Recorded data —
(* ===== verification/ReleaseSafety.v ===== *)
(** * What holds of releases and promotions

    Every handler and monitor that touches releases, environments or
    promotions is a sequence of the steps of [Rollouts.v]; so the invariants of
    [Promotions.v] hold of every database they produce, and everything a store
    was asked for was allowed when it was asked.  Then what single runs do:
    moving a release, the step that is due, and who can make a promotion
    happen. *)

From stdpp Require Import relations.
From S2P Require Import Prelude Contract RustStr F64 Rollout Stores Db Access Builds Runners Creation Publishing Releases Environments AppStore Rollouts Promotions AppStoreRuns.

Local Open Scope Z_scope.

Section Handlers.
Context {outside : AppStoreOutside} {client : ReleaseStoreClient} {laws : ReleaseStoreLaws}.

(** The handlers and monitors of [releases.rs], [environments.rs],
    [app_store_publish.rs] and the publishing ones of [pipeline_publish.rs]. *)
Inductive rhandler : forall {E A : Type}, ME E A -> Prop :=
  | rh_create auth req id now : rhandler (create_release_handler auth req id now)
  | rh_action auth id action req now : rhandler (release_action auth id action req now)
  | rh_tick now batch : rhandler (run_rollout_tick now batch)
  | rh_environments auth pid : rhandler (list_project_environments auth pid)
  | rh_new_environment auth pid req id now : rhandler (create_project_environment auth pid req id now)
  | rh_environment auth pid id req now : rhandler (update_project_environment auth pid id req now)
  | rh_drop_environment in_use auth pid id now : rhandler (delete_project_environment in_use auth pid id now)
  | rh_promote auth pid req id new_id now : rhandler (promote_build auth pid req id new_id now)
  | rh_decide auth pid id reason approve new_id now :
      rhandler (decide_handler auth pid id reason approve new_id now)
  | rh_restart now : rhandler (fail_interrupted_promotions now)
  | rh_app_store_settings auth pid req : rhandler (update_pipeline_app_store_publish auth pid req)
  | rh_play_settings auth pid req : rhandler (update_pipeline_google_play_publish auth pid req)
  | rh_report hash auth runner_id job_id header result new_id now :
      rhandler (report_job_publish_result hash auth runner_id job_id header result new_id now)
  | rh_poll now : rhandler (poll_releases now).

Lemma calm_role_with auth pid permission : calm (role_with auth pid permission).
Proof. unfold role_with, require_project_exists. auto 12 with calm. Qed.

Lemma calm_list pid viewer : calm (list_environments pid viewer).
Proof. unfold list_environments. auto 12 with calm. Qed.

#[local] Hint Resolve calm_role_with calm_list : calm.

Lemma rsteps_with_role {A} auth pid permission (k : EffectiveProjectRole -> ME EnvironmentError A) :
  (forall role, RSteps (k role)) ->
  RSteps (role ← role_with auth pid permission; map_errM environment_api (k role)).
Proof.
  intros Hk. apply rsteps_bind; [apply calm_steps; auto with calm|]. intros role. by apply rsteps_map_err.
Qed.

(** Every run of every handler, whatever statements and store calls of it fail
    and however it ends, is a sequence of steps. *)
Lemma rhandler_steps {E A} (m : ME E A) : rhandler m -> RSteps m.
Proof.
  destruct 1; [apply rsteps_create_handler|apply rsteps_action|apply rsteps_rollout_tick|..].
  - apply calm_steps. unfold list_project_environments. auto 12 with calm.
  - apply (rsteps_with_role auth pid ManageReleases (fun _ => create_environment pid _ req id now)).
    intros. apply rsteps_create_environment.
  - apply (rsteps_with_role auth pid ManageReleases (fun _ => update_environment pid id _ req now)).
    intros. apply rsteps_update_environment.
  - apply (rsteps_with_role auth pid ManageReleases (fun _ => delete_environment in_use pid id _ now)).
    intros. apply rsteps_delete_environment.
  - apply rsteps_with_role. intros. apply rsteps_request.
  - apply rsteps_bind; [apply calm_steps; auto with calm|]. intros role.
    apply rsteps_bind; [apply calm_steps; auto with calm|]. intros _. apply rsteps_map_err, rsteps_decide.
  - apply rsteps_fail_interrupted.
  - apply calm_steps, calm_app_store_settings.
  - apply calm_steps, calm_play_settings.
  - apply rsteps_report.
  - apply rsteps_poll.
Qed.

(** The daemon goes from [w] to [w']: a run of one of these, or anything that
    leaves releases and environments alone.  The deletion of builds, pipelines
    and projects, which takes their releases along, is not among these. *)
Inductive served (w w' : world) : Prop :=
  | sv_run {E A} (m : ME E A) res : rhandler m -> m w = (w', res) -> served w w'
  | sv_else : view w' = view w -> served w w'.

Lemma served_steps w w' : rtc served w w' -> rtc rstep w w'.
Proof.
  induction 1 as [|w w1 w2 [E A m res Hm H|V] _ IH]; [done|..]; (etransitivity; [|exact IH]).
  - by eapply rhandler_steps.
  - by apply rtc_once, view_step.
Qed.

(** A daemon that has released nothing yet. *)
Definition pristine (w : world) : Prop :=
  view w = (∅, [], [], (∅, ∅)).

Lemma pristine_invariants w : pristine w -> rinv (w_db w) /\ einv (w_db w) /\ pinv (w_db w).
Proof.
  unfold pristine. intros H. views. split_and!; split;
    repeat match goal with H : _ (w_db w) = _ |- _ => rewrite H end; try done.
  - by intros h ?%elem_of_nil.
  - intros pid. rewrite project_rows_size. by match goal with H : project_environments _ = _ |- _ => rewrite H end.
Qed.

Lemma steps_invariants w w' :
  rtc rstep w w' -> rinv (w_db w) /\ einv (w_db w) /\ pinv (w_db w) ->
  rinv (w_db w') /\ einv (w_db w') /\ pinv (w_db w').
Proof.
  induction 1 as [|w w1 w2 S _ IH]; [done|]. intros (? & ? & ?). apply IH.
  split_and!; eauto using rstep_rinv, rstep_einv, rstep_pinv.
Qed.

(** Everything the store is asked for, in the world it is asked in. *)
Definition asked_ok (d : db) (e : effect) : Prop :=
  match e with
  | StoreApplied id c => exists r, releases d !! id = Some r /\ legal_call r c
  | StorePromoted id target => promote_ok d id target
  | _ => True
  end.

Lemma step_published w w' :
  rstep w w' -> exists l, w_published w' = w_published w ++ l /\
    (Forall harmless l \/ exists e, l = [e] /\ asked_ok (w_db w) e).
Proof.
  intros Hst.
  assert (Hnone : w_published w' = w_published w -> exists l, w_published w' = w_published w ++ l /\
    (Forall harmless l \/ exists e, l = [e] /\ asked_ok (w_db w) e)).
  { intros ->. exists []. rewrite app_nil_r. auto. }
  destruct Hst; try (views; by auto).
  - eauto.
  - exists [StoreApplied id c]. split; [done|]. right. eexists. split; [done|]. cbn. eauto.
  - exists [StorePromoted source_id target]. eauto.
Qed.

(** A row keeps what it was recorded with, and an approval once given. *)
Definition same_release (r r' : release) : Prop :=
  rl_meta r' = rl_meta r /\ (is_Some (rl_approved_at r) -> is_Some (rl_approved_at r')).

#[local] Instance same_release_refl : Reflexive same_release.
Proof. done. Qed.

(** From [w] to [w'] releases are kept and their history grows. *)
Record grown (w w' : world) : Prop := {
  gr_history : release_history (w_db w) `prefix_of` release_history (w_db w');
  gr_rows : forall id r, releases (w_db w) !! id = Some r ->
    exists r', releases (w_db w') !! id = Some r' /\ same_release r r';
}.

#[local] Instance grown_preorder : PreOrder grown.
Proof.
  split.
  - intros w. split; [done|]. intros id r Hr. by exists r.
  - intros w1 w2 w3 [H1 R1] [H2 R2]. split; [by etransitivity|]. intros id r Hr.
    destruct (R1 _ _ Hr) as (r2 & Hr2 & M2 & A2), (R2 _ _ Hr2) as (r3 & Hr3 & M3 & A3).
    exists r3. split; [done|]. split; [congruence|auto].
Qed.

Lemma grown_insert w w' id r' l :
  (forall r, releases (w_db w) !! id = Some r -> same_release r r') ->
  releases (w_db w') = <[id := r']> (releases (w_db w)) ->
  release_history (w_db w') = release_history (w_db w) ++ l -> grown w w'.
Proof.
  intros Hr R S. split; [rewrite S; by apply prefix_app_r|]. intros k r Hk. rewrite R.
  destruct (decide (k = id)) as [->|]; [|exists r; by rewrite lookup_insert_ne].
  exists r'. rewrite lookup_insert_eq. eauto.
Qed.

Lemma grown_eq w w' l :
  releases (w_db w') = releases (w_db w) ->
  release_history (w_db w') = release_history (w_db w) ++ l -> grown w w'.
Proof. intros R S. split; [rewrite S; by apply prefix_app_r|]. intros id r Hr. exists r. by rewrite R. Qed.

Task requirements — Repeat, exactly as they stand above, the lines from the line with "[Promotions.v] hold of" to the line with "Lemma calm_list pid", both lines included.

Task solution —
    [Promotions.v] hold of every database they produce, and everything a store
    was asked for was allowed when it was asked.  Then what single runs do:
    moving a release, the step that is due, and who can make a promotion
    happen. *)

From stdpp Require Import relations.
From S2P Require Import Prelude Contract RustStr F64 Rollout Stores Db Access Builds Runners Creation Publishing Releases Environments AppStore Rollouts Promotions AppStoreRuns.

Local Open Scope Z_scope.

Section Handlers.
Context {outside : AppStoreOutside} {client : ReleaseStoreClient} {laws : ReleaseStoreLaws}.

(** The handlers and monitors of [releases.rs], [environments.rs],
    [app_store_publish.rs] and the publishing ones of [pipeline_publish.rs]. *)
Inductive rhandler : forall {E A : Type}, ME E A -> Prop :=
  | rh_create auth req id now : rhandler (create_release_handler auth req id now)
  | rh_action auth id action req now : rhandler (release_action auth id action req now)
  | rh_tick now batch : rhandler (run_rollout_tick now batch)
  | rh_environments auth pid : rhandler (list_project_environments auth pid)
  | rh_new_environment auth pid req id now : rhandler (create_project_environment auth pid req id now)
  | rh_environment auth pid id req now : rhandler (update_project_environment auth pid id req now)
  | rh_drop_environment in_use auth pid id now : rhandler (delete_project_environment in_use auth pid id now)
  | rh_promote auth pid req id new_id now : rhandler (promote_build auth pid req id new_id now)
  | rh_decide auth pid id reason approve new_id now :
      rhandler (decide_handler auth pid id reason approve new_id now)
  | rh_restart now : rhandler (fail_interrupted_promotions now)
  | rh_app_store_settings auth pid req : rhandler (update_pipeline_app_store_publish auth pid req)
  | rh_play_settings auth pid req : rhandler (update_pipeline_google_play_publish auth pid req)
  | rh_report hash auth runner_id job_id header result new_id now :
      rhandler (report_job_publish_result hash auth runner_id job_id header result new_id now)
  | rh_poll now : rhandler (poll_releases now).

Lemma calm_role_with auth pid permission : calm (role_with auth pid permission).
Proof. unfold role_with, require_project_exists. auto 12 with calm. Qed.

Lemma calm_list pid viewer : calm (list_environments pid viewer).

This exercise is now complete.